Stored dataset items:
-*-

Lemma unmap_eq p M addr :
  represents p M ->
  exists a lt i, ids (mode p) addr = (a :: lt) ++ [i] /\
    unmap_page_table p addr =
      (t ← get_tables p (a :: lt);
       match t with
       | None => Ret (false, p)
       | Some t => p ← invalidate_page p t i; Ret (false, p)
       end).
Proof.
  intros R. pose proof (rp_long _ _ R) as Hlong. destruct (get_domains_long _ addr Hlong) as (a & b & c & d & Eg & _ & _ & Hrest).
  unfold unmap_page_table. rewrite Eg. cbn [mbind outcome_bind].
  destruct (mode p); try (by discriminate Hlong); destruct_and?.
  - by exists a, [b; c], d.
  - by exists a, [b], c.
  - by exists a, [], b.
Qed.

(** The table of the last level, after the root's entry. *)
Lemma get_tables_ret p pa M addr a lt i j :
  represents p M -> wf p pa -> ids (mode p) addr = (a :: lt) ++ [i] -> nxt p (pml4 p) a = Some (PTable j) ->
  get_tables p (a :: lt) = Ret (match walk p j lt with Some (PTable t) => Some t | _ => None end) /\
  (forall t, walk p j lt = Some (PTable t) -> pa !! t = Some (a :: lt)) /\ i < 512 /\ S (length (a :: lt)) = depth (mode p).
Proof.
  intros R W Hids N. pose proof (length_ids (mode p) addr) as Hlen. rewrite Hids, length_app in Hlen. simpl in Hlen.
  pose proof (ids_range (mode p) addr) as Hr. rewrite Hids in Hr. apply Forall_app in Hr as [Hr Hi]. inversion Hr as [|? ? Ha Hlt]; subst.
  inversion Hi; subst. pose proof (wf_entry _ _ W _ _ a (wf_root _ _ W)) as Hj. rewrite N in Hj. destruct Hj as [_ Hj]. simpl in Hj.
  destruct (tables_loop p pa lt j [a] W Hj Hlt ltac:(simpl; lia)) as [Hl Hw]. unfold get_tables.
  unfold next_table. rewrite (entry_ret p pa) by (lia || done || (rewrite (wf_root _ _ W); by eexists)). simpl.
  unfold nxt in N. rewrite N. simpl. rewrite Hl. split_and!; [done|done|lia|simpl; lia].
Qed.

Lemma walk_last p s l i g : walk p s (l ++ [i]) = Some (PPage g) -> exists t, walk p s l = Some (PTable t) /\ nxt p t i = Some (PPage g).
Proof.
  revert s. induction l as [|k l IH]; intros s Hw; cbn [walk app] in *.
  - exists s. split; [done|]. by destruct (nxt p s i) as [[?|?]|].
  - destruct (nxt p s k) as [[?|j]|]; [by destruct l|by apply IH|done].
Qed.

Lemma wf_source p pa a : wf p pa -> wf (set_source p a) pa.
Proof. intros [W1 W2 W3 W4 W5 W6 W7]. exact (Build_wf (set_source p a) pa W1 W2 W3 W4 W5 W6 W7). Qed.

(** An address that is mapped: its page is given back and nothing else changes. *)
Lemma unmap_mapped p M addr g a' :
  represents p M -> M !! vpn (mode p) addr = Some g -> give_page (source p) g = Ret a' ->
  exists p', unmap_page_table p addr = Ret (false, p') /\ represents p' (delete (vpn (mode p) addr) M) /\ mode p' = mode p /\
    source p' = a' /\ (forall t, table_page <$> tables p' !! t = table_page <$> tables p !! t).
Proof.
  intros R Hg Eg. destruct (rp_wf _ _ R) as [pa W]. destruct (unmap_eq p M addr R) as (a & lt & i & Hids & ->).
  pose proof (rp_map _ _ R addr) as Hm. rewrite Hg, Hids in Hm. unfold translate in Hm. cbn [walk app] in Hm.
  destruct (nxt p (pml4 p) a) as [[?|j]|] eqn:N; [by destruct lt| |done].
  destruct (get_tables_ret p pa M addr a lt i j R W Hids N) as (-> & Hpath & Hi & Hd).
  destruct (walk p j (lt ++ [i])) as [[g'|?]|] eqn:Hw; try done. injection Hm as ->.
  destruct (walk_last p j lt i g Hw) as (t & Hwt & Hn). rewrite Hwt. cbn [mbind outcome_bind]. pose proof (Hpath t Hwt) as Ht.
  unfold invalidate_page. rewrite (entry_ret p pa) by (done || by eexists). cbn [mbind outcome_bind].
  rewrite (present_of_leaf _ _ _ _ _ _ W Ht Hn). unfold nxt in Hn. rewrite Hn. simpl. rewrite Eg. simpl.
  destruct (set_leaf (set_source p a') pa t (a :: lt) i invalidated_entry (wf_source _ _ _ W) Ht Hd)
    as (p' & -> & W' & M1 & M2 & M3 & M4 & Hpg & Hent & Hmap); [done|]. simpl.
  exists p'. split_and!; try done. apply (represents_set p p' pa M addr None R W' M1). intros l Hl. rewrite (Hmap l Hl), Hids.
  case_bool_decide; [done|]. unfold translate. by rewrite (walk_ext p).
Qed.

(** An address that is not mapped: nothing changes, unless the entry of the root
    is absent and there is a second level to look at. *)
Lemma unmap_unmapped p M addr :
  represents p M -> M !! vpn (mode p) addr = None ->
  unmap_page_table p addr =
    if bool_decide (nxt p (pml4 p) (hd 0 (ids (mode p) addr)) = None /\ mode p <> LongMode_Huge) then Stop NullDeref else Ret (false, p).
Proof.
  intros R Hg. destruct (rp_wf _ _ R) as [pa W]. destruct (unmap_eq p M addr R) as (a & lt & i & Hids & ->).
  pose proof (rp_map _ _ R addr) as Hm. rewrite Hg, Hids in Hm. rewrite Hids. cbn [hd app]. unfold translate in Hm. cbn [walk app] in Hm.
  assert (Hd : S (S (length lt)) = depth (mode p)) by (rewrite <- (length_ids _ addr), Hids, length_app; simpl; lia).
  destruct (nxt p (pml4 p) a) as [[?|j]|] eqn:N.
  - pose proof (wf_entry _ _ W _ _ a (wf_root _ _ W)) as He. rewrite N in He. simpl in He. lia.
  - rewrite bool_decide_false by naive_solver.
    destruct (get_tables_ret p pa M addr a lt i j R W Hids N) as (-> & Hpath & Hi & _). cbn [mbind outcome_bind].
    destruct (walk p j lt) as [[?|t]|] eqn:Hw; [done| |done]. pose proof (Hpath t eq_refl) as Ht.
    rewrite (walk_app _ _ _ _ [i] Hw) in Hm. cbn [walk] in Hm. unfold invalidate_page.
    rewrite (entry_ret p pa) by (done || by eexists). cbn [mbind outcome_bind]. rewrite (present_next p pa t (a :: lt) i W Ht).
    pose proof (wf_entry _ _ W t (a :: lt) i Ht) as He. destruct (nxt p t i) as [[?|k]|]; [done| |done].
    destruct He as [_ He]. apply (wf_depth _ _ W) in He. rewrite length_app in He. simpl in He. lia.
  - unfold get_tables, next_table. pose proof (ids_range (mode p) addr) as Hr. rewrite Hids in Hr. inversion Hr; subst.
    rewrite (entry_ret p pa) by (lia || done || (rewrite (wf_root _ _ W); by eexists)). simpl. unfold nxt in N. rewrite N. simpl.
    destruct lt as [|k lt]; simpl.
    + rewrite bool_decide_false; [done|]. intros [_ Hh]. destruct (mode p); done || (simpl in Hd; lia).
    + rewrite bool_decide_true; [done|]. split; [done|]. intros Hh. rewrite Hh in Hd. simpl in Hd. lia.
Qed.

(** *** Construction *)

Lemma newPaging_ok m a g a' L :
  long_mode m = true -> take_page a = Ret (Some g, a') -> taken a L ->
  exists p, newPaging m a = Ret p /\ represents p ∅ /\ mode p = m /\ source p = a' /\ cur_pdp_num p = 0 /\ pages_ok p.
Proof.
  intros Hm E HL. unfold newPaging. rewrite E. simpl. eexists. split; [done|]. set (p := mkPaging _ _ _ _ _ _ _ _).
  assert (Hent : forall t i, ent p t i = newEntry).
  { intros t i. unfold ent, p. simpl. destruct (decide (t = 0)) as [->|Hne]; [by rewrite lookup_singleton_eq|]. rewrite lookup_singleton_ne by done. done. }
  split_and!; try done.
  - split; [|done|].
    + exists {[0 := []]}. split.
      * done.
      * intros t. unfold p. simpl. destruct (decide (t = 0)) as [->|Hne]; [rewrite !lookup_singleton_eq; split; eauto|]. by rewrite !lookup_singleton_ne by done.
      * intros t [l Hl]. apply lookup_singleton_Some in Hl as [<- _]. simpl. lia.
      * intros x y l Hx Hy. apply lookup_singleton_Some in Hx as [<- _], Hy as [<- _]. done.
      * intros t l Hl. apply lookup_singleton_Some in Hl as [<- <-]. simpl. destruct m; simpl; done || lia.
      * intros t l i _. unfold nxt. rewrite Hent. done.
      * intros j l i Hj. apply lookup_singleton_Some in Hj as [_ Hj]. by destruct l.
    + intros addr. rewrite lookup_empty. unfold translate. destruct (ids _ _); [done|]. cbn [walk]. unfold nxt. by rewrite Hent.
  - destruct (take_fresh _ _ _ _ HL E) as [Hg HL']. exists (g :: L). split_and!; [done|done| | |done].
    + intros t tb Ht. unfold p in Ht. simpl in Ht. apply lookup_singleton_Some in Ht as [_ <-]. split; [constructor|auto].
    + intros t t' tb tb' Ht Ht' _. unfold p in Ht, Ht'. simpl in Ht, Ht'. apply lookup_singleton_Some in Ht as [<- _], Ht' as [<- _]. done.
Qed.
End Theory.

(** ** The buddy allocator as a source of pages *)

Definition buddy_taken (b : BuddyAllocator) (L : list Z) : Prop :=
  exists bs npn Rs rest, bounds_ok bs npn /\ buddy_ok bs npn b Rs /\ L ++ rest ≡ₚ concat Rs.

Lemma block_pages_0 p : block_pages 0 p = [p].
Proof. unfold block_pages, seqZ. simpl. f_equal. Qed.

#[global] Instance buddy_source : PageSource BuddyAllocator.
Proof.
  refine {| take_page b := allocate_pages b 0 0; give_page := free_page; taken := buddy_taken;
            page_limit b := node_page_num (node_pages (mem_node b)) |}.
  - intros b L p (bs & npn & Rs & rest & B & [Hb _] & HP) Hp. destruct (node_pages_distinct _ _ _ _ _ B Hb) as [_ Hx].
    rewrite (ni_num _ _ _ _ _ Hb). apply Hx. rewrite <- HP. apply elem_of_app. by left.
  - intros b L r b' (bs & npn & Rs & rest & B & Hb & HP) E. pose proof (ni_num _ _ _ _ _ (proj1 Hb)) as Hn.
    destruct (allocate_pages_ok bs npn B b Rs 0 0 Hb) as [(b1 & E1 & Hb1)|(p1 & b1 & Rs1 & E1 & Hb1 & _)];
      assert (b1 = b') as -> by congruence; rewrite Hn; apply (ni_num _ _ _ _ _ (proj1 Hb1)).
  - intros b L p b' (bs & npn & Rs & rest & B & Hb & HP) E.
    destruct (allocate_pages_ok bs npn B b Rs 0 0 Hb) as [(b1 & E1 & _)|(p1 & b1 & Rs1 & E1 & Hb1 & HP1)]; [congruence|].
    assert (p1 = p /\ b1 = b') as [-> ->] by (split; congruence). rewrite block_pages_0 in HP1.
    destruct (node_pages_distinct _ _ _ _ _ B (proj1 Hb1)) as [Hn _]. rewrite HP1, <- HP in Hn. simpl in Hn.
    apply NoDup_cons in Hn as [Hn _]. split; [intros Hin; apply Hn; apply elem_of_app; by left|].
    exists bs, npn, Rs1, rest. split_and!; [done|done|]. rewrite HP1, <- HP. done.
  - intros b L b' (bs & npn & Rs & rest & B & Hb & HP) E.
    destruct (allocate_pages_ok bs npn B b Rs 0 0 Hb) as [(b1 & E1 & Hb1)|(p1 & b1 & Rs1 & E1 & _)]; [|congruence].
    assert (b1 = b') as -> by congruence. by exists bs, npn, Rs, rest.
  - intros b L p b' (bs & npn & Rs & rest & B & Hb & HP) E.
    exists bs, npn, Rs, (filter (fun q => ~ q <> p) L ++ rest). split_and!; [done|by eapply free_page_ok|].
    by rewrite app_assoc, filter_app_complement.
Defined.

-*-

Work item:
Reproduce precisely, and with no line left out, each line from the top of the entries through the line that carries "destruct (tables_loop p".

Problem solution:
Lemma unmap_eq p M addr :
  represents p M ->
  exists a lt i, ids (mode p) addr = (a :: lt) ++ [i] /\
    unmap_page_table p addr =
      (t ← get_tables p (a :: lt);
       match t with
       | None => Ret (false, p)
       | Some t => p ← invalidate_page p t i; Ret (false, p)
       end).
Proof.
  intros R. pose proof (rp_long _ _ R) as Hlong. destruct (get_domains_long _ addr Hlong) as (a & b & c & d & Eg & _ & _ & Hrest).
  unfold unmap_page_table. rewrite Eg. cbn [mbind outcome_bind].
  destruct (mode p); try (by discriminate Hlong); destruct_and?.
  - by exists a, [b; c], d.
  - by exists a, [b], c.
  - by exists a, [], b.
Qed.

(** The table of the last level, after the root's entry. *)
Lemma get_tables_ret p pa M addr a lt i j :
  represents p M -> wf p pa -> ids (mode p) addr = (a :: lt) ++ [i] -> nxt p (pml4 p) a = Some (PTable j) ->
  get_tables p (a :: lt) = Ret (match walk p j lt with Some (PTable t) => Some t | _ => None end) /\
  (forall t, walk p j lt = Some (PTable t) -> pa !! t = Some (a :: lt)) /\ i < 512 /\ S (length (a :: lt)) = depth (mode p).
Proof.
  intros R W Hids N. pose proof (length_ids (mode p) addr) as Hlen. rewrite Hids, length_app in Hlen. simpl in Hlen.
  pose proof (ids_range (mode p) addr) as Hr. rewrite Hids in Hr. apply Forall_app in Hr as [Hr Hi]. inversion Hr as [|? ? Ha Hlt]; subst.
  inversion Hi; subst. pose proof (wf_entry _ _ W _ _ a (wf_root _ _ W)) as Hj. rewrite N in Hj. destruct Hj as [_ Hj]. simpl in Hj.
  destruct (tables_loop p pa lt j [a] W Hj Hlt ltac:(simpl; lia)) as [Hl Hw]. unfold get_tables.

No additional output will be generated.